Over time, we accumulate data — all sorts of data, and a lot of it. This past year my discussions around storage solution design now routinely use the word petabyte, where, just last year the same discussion would likely have used the word terabyte. Here is a statistic to consider: the amount of data accumulated every 48 hours today is about equal to the sum total of all information in human history generated until the year 2003. Big data, indeed!

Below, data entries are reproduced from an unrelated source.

(** What a summation of a column adds: no [nan], and an infinity exactly
    when the column holds it. *)
Lemma sums_cells (t : order) (xs : list float64) :
  sums t xs →
  (NaN ∉ cells t)
  ∧ (PInf ∈ cells t ↔ PInf ∈ xs)
  ∧ (NInf ∈ cells t ↔ NInf ∈ xs).
Proof.
  intros [k Hk].
  assert (∀ x, x ≠ Fin 0%Qc → x ∈ cells t ↔ x ≠ NaN ∧ x ∈ xs) as Hin.
  { intros x Hx. rewrite Hk, elem_of_app, elem_of_replicate.
    rewrite elem_of_present. naive_solver. }
  split; [| split].
  - rewrite Hin by done. naive_solver.
  - rewrite Hin by done. naive_solver.
  - rewrite Hin by done. naive_solver.
Qed.

(** The present cells are all the summation has to add. *)
Lemma nanmean_of_present (t : order) (xs : list float64) :
  sums t xs → present xs ≠ [] →
  ∃ t', cells t' ≡ₚ present xs
        ∧ (no_overflow add t = true → no_overflow add t' = true)
        ∧ nanmean add div xs t =
            div (eval add t') (of_int (Z.of_nat (length (present xs)))).
Proof.
  intros [k Hk] Hne.
  destruct (eval_without_zeros k t (present xs) Hk Hne)
    as (t' & Hc & He & Hno).
  exists t'. split; [done |]. split; [done |].
  unfold nanmean. rewrite count_present, He.
  destruct (decide _) as [H0 | _]; [| done].
  by destruct (present xs).
Qed.

Lemma nanmean_all_nan (t : order) (xs : list float64) :
  Forall (λ x, x = NaN) xs → nanmean add div xs t = NaN.
Proof.
  intros Hall%count_zero_iff. unfold nanmean.
  by destruct (decide _).
Qed.
(** * Record linkage of a scraped movie catalog against a searchable database

    A shallow embedding of the decision logic of the repository's scripts:

    - [douban_to_tmdb.py]: [tmdb_search] (the resolver: a cascade of
      searches, a genre filter and five matching tiers) and the loop of
      [main] that drives it over the catalog;
    - [merge_yaml.py]: [merge_data] (the join of the catalog with the
      resolved identifiers).

    Python values are modelled by the types the scripts handle them at.
    Strings are sequences of characters with code points below 256;
    exceptions are the [Err] results of an error monad; the search endpoint
    is an oracle that answers each request from the history of the requests
    made so far, and the requests issued are recorded in a log. *)

From Stdlib Require Import ZArith Bool List Ascii String DecimalString Lia.
From stdpp Require Import base option list strings gmap.

Local Open Scope string_scope.
Local Open Scope Z_scope.

(** ** Python strings, exceptions and truthiness *)

Module Py.

(** [str.isspace] on the code points below 256: TAB..CR, FS..US, SPACE,
    NEL and NBSP. *)
Definition isspace (c : ascii) : bool :=
  let n := N_of_ascii c in
  ((9 <=? n) && (n <=? 13) || (28 <=? n) && (n <=? 32)
   || (n =? 133) || (n =? 160))%N.

(** [str.lower] on one code point below 256: A..Z and the Latin-1 capitals
    (all of 192..222 but the multiplication sign 215) move up by 32. *)
Definition lower_char (c : ascii) : ascii :=
  let n := N_of_ascii c in
  if ((65 <=? n) && (n <=? 90)
      || (192 <=? n) && (n <=? 222) && negb (n =? 215))%N
  then ascii_of_N (n + 32) else c.

Fixpoint lower (s : string) : string :=
  match s with
  | EmptyString => EmptyString
  | String c s' => String (lower_char c) (lower s')
  end.
(** ** The scraping use case *)
Module UseCaseFacts.
Import Async ScrapeIO UseCase.

Section Facts.
Context `{ContentParser} {I : Interface} {St : Type} (E : Environment I).
Implicit Types (w : World E (St := St)) (s : ScraperPort (I := I) (St := St)).

(** What one turn of the loop comes to. *)
Lemma run_attempt s fallback url o w :
  let out := run E (attempt s fallback url o) w in
  (∃ r wm, out.2 = inr (Some r) ∧ run E (scrape s url o) wm = (out.1, inr r)) ∨
  out.2 = inr None ∨
  (fallback = false ∧ ∃ e, out.2 = inl e).
Proof.
  intros out. subst out. unfold attempt.
  rewrite AsyncFacts.run_try_catch, AsyncFacts.run_bind.
  destruct (run E (isAvailable s) w) as [w1 [e|[|]]].
  - destruct fallback; cbn; eauto.
  - rewrite AsyncFacts.run_bind.
    destruct (run E (scrape s url o) w1) as [w2 [e|r]] eqn:Hs.
    + destruct fallback; cbn; eauto.
    + cbn. left. by exists r, w1.
  - cbn. auto.
Qed.

Lemma run_try_each browsers url o (otherwise : Task (I := I) St ScrapeResponse) : ∀ w,
  let out := run E (try_each browsers true url o otherwise) w in
  (∃ wm, run E otherwise wm = out) ∨
  (∃ s wm r, s ∈ browsers ∧ out.2 = inr r ∧ run E (scrape s url o) wm = out).
Proof.
  induction browsers as [|s browsers IH]; intros w out; subst out.
  - left. by exists w.
  - cbn [try_each]. rewrite AsyncFacts.run_bind.
    pose proof (run_attempt s true url o w) as Hatt. cbv zeta in Hatt.
    destruct (run E (attempt s true url o) w) as [w1 [e|[r|]]]; cbn [fst snd] in Hatt.
    + destruct Hatt as [(r & wm & [=] & _)|[[=]|[[=] _]]].
    + destruct Hatt as [(r' & wm & [= <-] & Hs)|[[=]|[[=] _]]].
      right. exists s, wm, r. split_and!; [left|done|done].
    + destruct (IH w1) as [Hl|(s' & wm & r & Hin & Hr & Hs)]; [by left|].
      right. exists s', wm, r. split_and!; [by right|done..].
Qed.

(** With [fallbackToFetch] on, as it is by default, nothing a browser
    scraper throws reaches the caller of [execute]: what the call comes
    to is what one call of [scrape] came to, either the last one, made of
    the HTTP scraper without [waitFor], or one made of a browser scraper
    that returned a response. When no browser is needed the call is that
    last call and no browser scraper is asked anything. *)
Theorem execute_falls_back browsers http url options w :
  default true (fallbackToFetch options) = true →
  let out := run E (execute browsers http url options) w in
  ((∃ wm, run E (scrape http url (without_waitFor (passedOn options))) wm = out) ∨
   (∃ s wm r, s ∈ browsers ∧ needsBrowser options = true ∧ out.2 = inr r ∧
              run E (scrape s url (passedOn options)) wm = out)) ∧
  (needsBrowser options = false →
     execute browsers http url options = scrape http url (without_waitFor (passedOn options))).
Proof.
  intros Hfb out. subst out. unfold execute. rewrite Hfb.
  destruct (needsBrowser options); (split; [|done]).
  - destruct (run_try_each browsers url (passedOn options)
                (scrape http url (without_waitFor (passedOn options))) w)
      as [Hl|(s & wm & r & Hin & Hr & Hs)]; [by left|].
    right. by exists s, wm, r.
  - left. by exists w.
Qed.


End Facts.

Import Playwright ScrapeSamples UseCaseSamples.

Lemma execute_falls_back_witness :
  let out := run (scripted false)
               (execute [playwright_port] failing_http example_url prefer_browser)
               (at_start false) in
  ((∃ wm, run (scripted false)
            (UseCase.scrape failing_http example_url (without_waitFor (passedOn prefer_browser)))
            wm = out) ∨
   (∃ s wm r, s ∈ [playwright_port] ∧ needsBrowser prefer_browser = true ∧ out.2 = inr r ∧
              run (scripted false) (UseCase.scrape s example_url (passedOn prefer_browser)) wm
                = out)) ∧
  (needsBrowser prefer_browser = false →
     execute [playwright_port] failing_http example_url prefer_browser =
       UseCase.scrape failing_http example_url (without_waitFor (passedOn prefer_browser))).
Proof.
  apply (execute_falls_back (H := parser) (scripted false) [playwright_port] failing_http
           example_url prefer_browser (at_start false)).
  reflexivity.
Defined.


(** The first run, evaluated: the page does not render, the error of the
    browser scraper is dropped, and the caller gets the HTTP scraper's. *)
Example execute_fallback_sample :
  (run (scripted false) (execute [playwright_port] failing_http example_url prefer_browser)
     (at_start false)).2 = inl (ErrorObj "fetch failed") ∧
  (run (scripted false) (execute [playwright_port] failing_http example_url browser_only)
     (at_start false)).2 = inl (ErrorObj "net::ERR_CONNECTION_REFUSED").
Proof. by vm_compute. Qed.

End UseCaseFacts.

Section SessionInvariant.
Import Chat Message.

Lemma session_inv_opened : session_inv opened.
Proof.
  unfold session_inv. cbn. split; [lia|split; [lia|]].
  intros _. split; [done|]. intros m Hm. by apply elem_of_nil in Hm.
Qed.

(** The handlers that leave the messages, [loading] and the runs alone. *)
Lemma session_inv_frame x s' :
  session_inv x →
  messages s' = messages (ui x) → loading s' = loading (ui x) →
  crashed s' = crashed (ui x) →
  session_inv {| ui := s'; inflight := inflight x |}.
Proof.
  unfold session_inv, streamingMessages. cbn.
  intros (H1 & H2 & H3) -> -> ->. done.
Qed.

Lemma session_inv_no_streaming s' fl :
  (length fl ≤ 1)%nat →
  Forall (fun m => streaming m = false) (messages s') →
  (crashed s' = false → loading s' = false → fl = []) →
  session_inv {| ui := s'; inflight := fl |}.
Proof.
  intros Hfl Hall Hld. unfold session_inv, streamingMessages. cbn.
  assert (filter (fun m => streaming m = true) (messages s') = []) as ->.
  { induction Hall as [|m l Hm _ IH]; [done|].
    rewrite filter_cons_False by congruence. done. }
  split; [done|split; [cbn; lia|]].
  intros Hcr. split; [auto|]. intros m Hm Hs.
  rewrite Forall_forall in Hall. specialize (Hall _ Hm). congruence.
Qed.
(** * Jacobi iterative solver and separable convolution (SYCL migration samples)

    A shallow embedding of the two numerical kernels of the repository and of
    their host-side drivers:

    - [jacobi.dp.cpp]: the per-iteration kernel [JacobiMethod], the error
      kernel [finalError], the reference driver [JacobiMethodGpu] and its two
      graph-based variants;
    - [convolutionSeparable.dp.cpp]: [convolutionRowsKernel],
      [convolutionColumnsKernel] and the host entry points
      [convolutionRowsGPU] and [convolutionColumnsGPU].

    Modelling conventions.

    - Numbers.  [float] and [double] values are elements of a type [F] with
      the operations of the class [Arith]; every definition is generic in
      it.  Two instances are given: exact rationals ([Qc]) and IEEE-754
      binary32 ([spec_float] with precision 24).  Theorems about reductions
      that re-associate additions assume the laws collected in [ExactArith];
      they are stated as hypotheses, never built into a definition.
    - SPMD execution.  A work-group runs phase by phase, the phases being
      separated by the barriers of the source; inside a phase the work-items
      are run one after the other in the order of their local id, and the
      work-groups of a dispatch are run in the order of their group id.
      Sub-group shuffles are modelled on the vector of the registers of the
      lanes of the sub-group.
    - Global memory is a store indexed by a pointer and an offset, so that the
      drivers can pass the same kernel the two iterate buffers in either
      order.  Stores and atomic additions of kernels are logged in a trace.
    - [int] values are integers.  In the convolution kernels every [int]
      expression that depends on the size of the image (the base
      coordinates, the offsets into the buffers, the distances to the
      border) is checked to lie in the range of [int], and the kernel
      faults when it does not: signed overflow is undefined behaviour.  The
      loop counters and the indices of the Jacobi kernels are bounded by
      constants and by [N_ROWS].
    - Constants of headers that are not part of the repository files
      ([N_ROWS], [KERNEL_RADIUS]) are parameters. *)

From Stdlib Require Import Arith ZArith Bool List Lia.
From Stdlib Require Import QArith Qcanon Qcabs.
From Stdlib Require Import Floats.SpecFloat.
Import ListNotations.
(** The same host once the working directory has been removed:
    [os.getcwd] fails. *)
Definition without_cwd : Host X :=
  {| bold := bold h; red := red h; green := green h; blue := blue h;
     host_stat := host_stat h; host_listdir := host_listdir h;
     host_chdir := host_chdir h; host_getcwd := fun _ => None;
     host_run := host_run h |}.

End Vocabulary.

(** *** What one update of a repository can look like

    The outcomes of the Repository Updater, each with the exact trace
    it leaves: [hdr] is the header line, [path] the repository as it
    was passed in, [dir] the directory the commands run in. *)

Section Outcomes.

Context {X : Type} (h : Host X).

Definition fetch_argv : list string := ["git"; "fetch"; "--dry-run"].
Definition log_argv : list string :=
  ["git"; "log"; "-n"; "1"; "--pretty=%ar"].
Definition status_argv : list string := ["git"; "status"].
Definition pull_argv : list string := ["git"; "pull"].

Definition fetch_error_report : string :=
  red h "Error: " ++
  "cannot fetch; do you have a remote repository configured correctly?".

Definition no_changes_report (age : string) : string :=
  blue h "No new changes." ++ " Last commit was " ++ age ++ ".".

Definition upstream_notice : string := "There are new changes upstream...".

Definition pulling_report : string := green h "Pulling new changes...".

Definition changes_report (age : string) : string :=
  "The following changes have been made since " ++ age ++ ":".

Definition uncommitted_warning : string :=
  red h "Warning: " ++ "you have uncommitted changes in this repository!".

Definition skip_note : string := "Ignoring.".

(** The age of the last commit that the reports show, given what
    [git log] came back with: its text, or the sentinel when it
    exited with a non-zero status. *)
Definition age_of (result : exn + string) : option string :=
  match result with
  | inr raw => Some (text_of raw)
  | inl CalledProcessError => Some "never"
  | inl _ => None
  end.

Inductive update_shape (hdr path dir : string)
  : outcome unit -> list event -> Prop :=
| NoEntry :
    update_shape hdr path dir (Raised OSError) [Out 1 hdr; Chdir path]
| FetchError :
    update_shape hdr path dir (Returned tt)
      [Out 1 hdr; Chdir path;
       Exec dir fetch_argv (inl CalledProcessError);
       Out 2 fetch_error_report]
| FetchCrash e :
    e <> CalledProcessError ->
    update_shape hdr path dir (Raised e)
      [Out 1 hdr; Chdir path; Exec dir fetch_argv (inl e)]
| LogCrash fetched e :
    e <> CalledProcessError ->
    update_shape hdr path dir (Raised e)
      [Out 1 hdr; Chdir path; Exec dir fetch_argv (inr fetched);
       Exec dir log_argv (inl e)]
| NoChanges fetched logged age :
    text_of fetched = EmptyString ->
    age_of logged = Some age ->
    update_shape hdr path dir (Returned tt)
      [Out 1 hdr; Chdir path; Exec dir fetch_argv (inr fetched);
       Exec dir log_argv logged; Out 2 (no_changes_report age)]
| StatusCrash fetched logged age e :
    text_of fetched <> EmptyString ->
    age_of logged = Some age ->
    update_shape hdr path dir (Raised e)
      [Out 1 hdr; Chdir path; Exec dir fetch_argv (inr fetched);
       Exec dir log_argv logged; Out 2 upstream_notice;
       Exec dir status_argv (inl e)]
| Uncommitted fetched logged age status :
    text_of fetched <> EmptyString ->
    age_of logged = Some age ->
    Py.endswith (text_of status) clean_marker = false ->
    update_shape hdr path dir (Returned tt)
      [Out 1 hdr; Chdir path; Exec dir fetch_argv (inr fetched);
       Exec dir log_argv logged; Out 2 upstream_notice;
       Exec dir status_argv (inr status);
       Out 2 uncommitted_warning; Out 2 skip_note]
| PullCrash fetched logged age status e :
    text_of fetched <> EmptyString ->
    age_of logged = Some age ->
    Py.endswith (text_of status) clean_marker = true ->
    update_shape hdr path dir (Raised e)
      [Out 1 hdr; Chdir path; Exec dir fetch_argv (inr fetched);
       Exec dir log_argv logged; Out 2 upstream_notice;
       Exec dir status_argv (inr status); Out 2 pulling_report;
       Exec dir pull_argv (inl e)]
| Pulled fetched logged age status pulled :
    text_of fetched <> EmptyString ->
    age_of logged = Some age ->
    Py.endswith (text_of status) clean_marker = true ->
    update_shape hdr path dir (Returned tt)
      [Out 1 hdr; Chdir path; Exec dir fetch_argv (inr fetched);
       Exec dir log_argv logged; Out 2 upstream_notice;
       Exec dir status_argv (inr status); Out 2 pulling_report;
       Exec dir pull_argv (inr pulled);
       Out 2 (changes_report age); Print (text_of pulled)].

End Outcomes.

(** The paths the Updater was started on, in order: each run of it
    changes directory exactly once, as its first action. *)
Fixpoint updated_paths (t : list event) : list string :=
  match t with
  | [] => []
  | Chdir path :: rest => path :: updated_paths rest
  | _ :: rest => updated_paths rest
  end.

(** The top-level report lines of a trace. *)
Fixpoint level0_lines (t : list event) : list string :=
  match t with
  | [] => []
  | Out 0 msg :: rest => msg :: level0_lines rest
  | _ :: rest => level0_lines rest
  end.


(** The commands of a trace, in the order they were run. *)
Fixpoint commands (t : list event) : list (list string) :=
  match t with
  | [] => []
  | Exec _ argv _ :: rest => argv :: commands rest
  | _ :: rest => commands rest
  end.

(** The levels of the report lines of a trace, in order. *)
Fixpoint out_levels (t : list event) : list nat :=
  match t with
  | [] => []
  | Out level _ :: rest => level :: out_levels rest
  | _ :: rest => out_levels rest
  end.

(** The header lines of a trace (level 1), in order. *)
Fixpoint level1_lines (t : list event) : list string :=
  match t with
  | [] => []
  | Out 1 msg :: rest => msg :: level1_lines rest
  | _ :: rest => level1_lines rest
  end.

(** The system calls whose failure nothing in the module catches: an
    [os.chdir] that fails, a child process that cannot be run at all,
    and a [git status] or [git pull] that exits with a non-zero
    status. *)
Definition uncaught_failure (e : exn) (x : event) : Prop :=
  (exists path, x = Chdir path /\ e = OSError)
  \/ (exists dir argv,
        x = Exec dir argv (inl e)
        /\ (e = CalledProcessError ->
            argv = status_argv \/ argv = pull_argv)).


(** A run that raised did so in its last event, an uncaught failure. *)
Definition stopped_by_uncaught_failure {X : Type}
           (run : outcome unit * World X * list event) : Prop :=
  forall e,
    run.1.1 = Raised e ->
    exists before x,
      run.2 = (before ++ [x])%list /\ uncaught_failure e x.

(** ** A small concrete host for examples

    A disk is a table from absolute paths to nodes; [git] is scripted
    by a function of the working directory and the arguments; styling
    leaves the text as it is. *)

Module Demo.

Inductive node : Type :=
| File
| Dir (entries : list string).

Definition disk : Type := list (string * node).

Fixpoint lookup (d : disk) (path : string) : option node :=
  match d with
  | [] => None
  | (p, n) :: rest => if String.eqb p path then Some n else lookup rest path
  end.

Definition script : Type := string -> list string -> exn + string.

Definition host (d : disk) (git : script) : Host unit :=
  {| bold := fun s => s; red := fun s => s;
     green := fun s => s; blue := fun s => s;
     host_stat := fun w path =>
       match lookup d (Py.os_path_join (cwd w) path) with
       | Some File => Some RegularFile
       | Some (Dir _) => Some Directory
       | None => None
       end;
     host_listdir := fun w path =>
       match lookup d (Py.os_path_join (cwd w) path) with
       | Some (Dir entries) => Some entries
       | _ => None
       end;
     host_chdir := fun w path =>
       match lookup d (Py.os_path_join (cwd w) path) with
       | Some (Dir _) => true
       | _ => false
       end;
     host_getcwd := fun w => Some (cwd w);
     host_run := fun w argv => (git (cwd w) argv, tt) |}.

Definition start : World unit := mkWorld tt "/home/me".

Definition newline : string := String "010" EmptyString.

(** A container [/srv] listing its children as b, a, c.  All three
    are repositories; there is also a plain file and a checkout whose
    [.git] is a file. *)
Definition srv : disk :=
  [ ("/srv", Dir ["b"; "notes.txt"; "a"; "wt"; "c"]);
    ("/srv/a", Dir [".git"]); ("/srv/a/.git", Dir []);
    ("/srv/b", Dir [".git"]); ("/srv/b/.git", Dir []);
    ("/srv/c", Dir [".git"]); ("/srv/c/.git", Dir []);
    ("/srv/wt", Dir [".git"]); ("/srv/wt/.git", File);
    ("/srv/notes.txt", File) ].

Definition is_argv (argv expected : list string) : bool :=
  if List.list_eq_dec String.string_dec argv expected then true else false.

(** [git] scripted by what its four commands come back with. *)
Definition git (fetch log status pull : exn + string) : script :=
  fun dir argv =>
    if is_argv argv fetch_argv then fetch
    else if is_argv argv log_argv then log
    else if is_argv argv status_argv then status
    else if is_argv argv pull_argv then pull
    else inl CalledProcessError.

(** Nothing upstream anywhere. *)
Definition quiet : script :=
  git (inr EmptyString) (inr ("2 days ago" ++ newline))
      (inr (clean_marker ++ newline)) (inr ("Already up-to-date." ++ newline)).

(** New changes upstream and a dirty tree. *)
Definition dirty : script :=
  git (inr ("From origin" ++ newline)) (inr ("3 hours ago" ++ newline))
      (inr ("Changes not staged for commit:" ++ newline))
      (inr ("Already up-to-date." ++ newline)).

(** New changes upstream and [git status] exits with an error. *)
Definition status_fails : script :=
  git (inr ("From origin" ++ newline)) (inr ("3 hours ago" ++ newline))
      (inl CalledProcessError)
      (inr ("Already up-to-date." ++ newline)).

Like mining for gold, there is valuable information hidden in all that data, but, like gold ore, that data has to be processed for the value to be extracted. This has always been true, but only in the recent past has the infrastructure existed that makes this extraction a practical possibility for the huge amounts of data we are now called on to deal with. As it is not possible to build single machines capable of reading and processing petabytes of data, the only practicable way of doing it is to divide up the work and distribute it across multiple machines. For this, we need an infrastructure that distributes and manages large quantities of data across a set of machines. We also need to be able to construct data mining code in such a way that it can run in parallel across the same set of machines; preferably in such a way that the portion of the code executing on any one of the machines operates to the greatest possible extent on the subset of the data resident locally on that machine. This is not a trivial task.
In the last decade, the increase in both data volumes and data processing capacity has fuelled a lot of great work in the area of parallel compute clusters. The IBM Data Engine for Analytics offering is a turnkey infrastructure solution that represents the current state of that art. Let’s look at the four key components of an IBM Data Engine:
1. The Power8 CPU
The heart of the IBM Data Engine is the Power8 processor. Introduced in April 2014, the Power8 is the latest in the long line of Power CPUs dating back to 1990. A single Power8 socket executes eight hardware threads on each of its 12 cores, for a total of 96 concurrent threads of execution. Benchmark testing indicates that the P8 currently outperforms the competition — be it Intel or Sparc — by a comfortable margin, but that is only the tip of the iceberg.
For the first time IBM is opening up the Power architecture via the creation of the OpenPower Foundation, allowing third-party vendors to make Power-based devices, much like the licensing model that’s successfully used by ARM to firmly establish itself in the mobile and embedded systems market. This creates the possibility for a non-IBM ecosystem to grow up around the architecture. Current OpenPower members, such as Tyan and Suzhou, are working on Power8 motherboards and CPUs. This has the potential to bring Power8 technology to the market at a competitive price point.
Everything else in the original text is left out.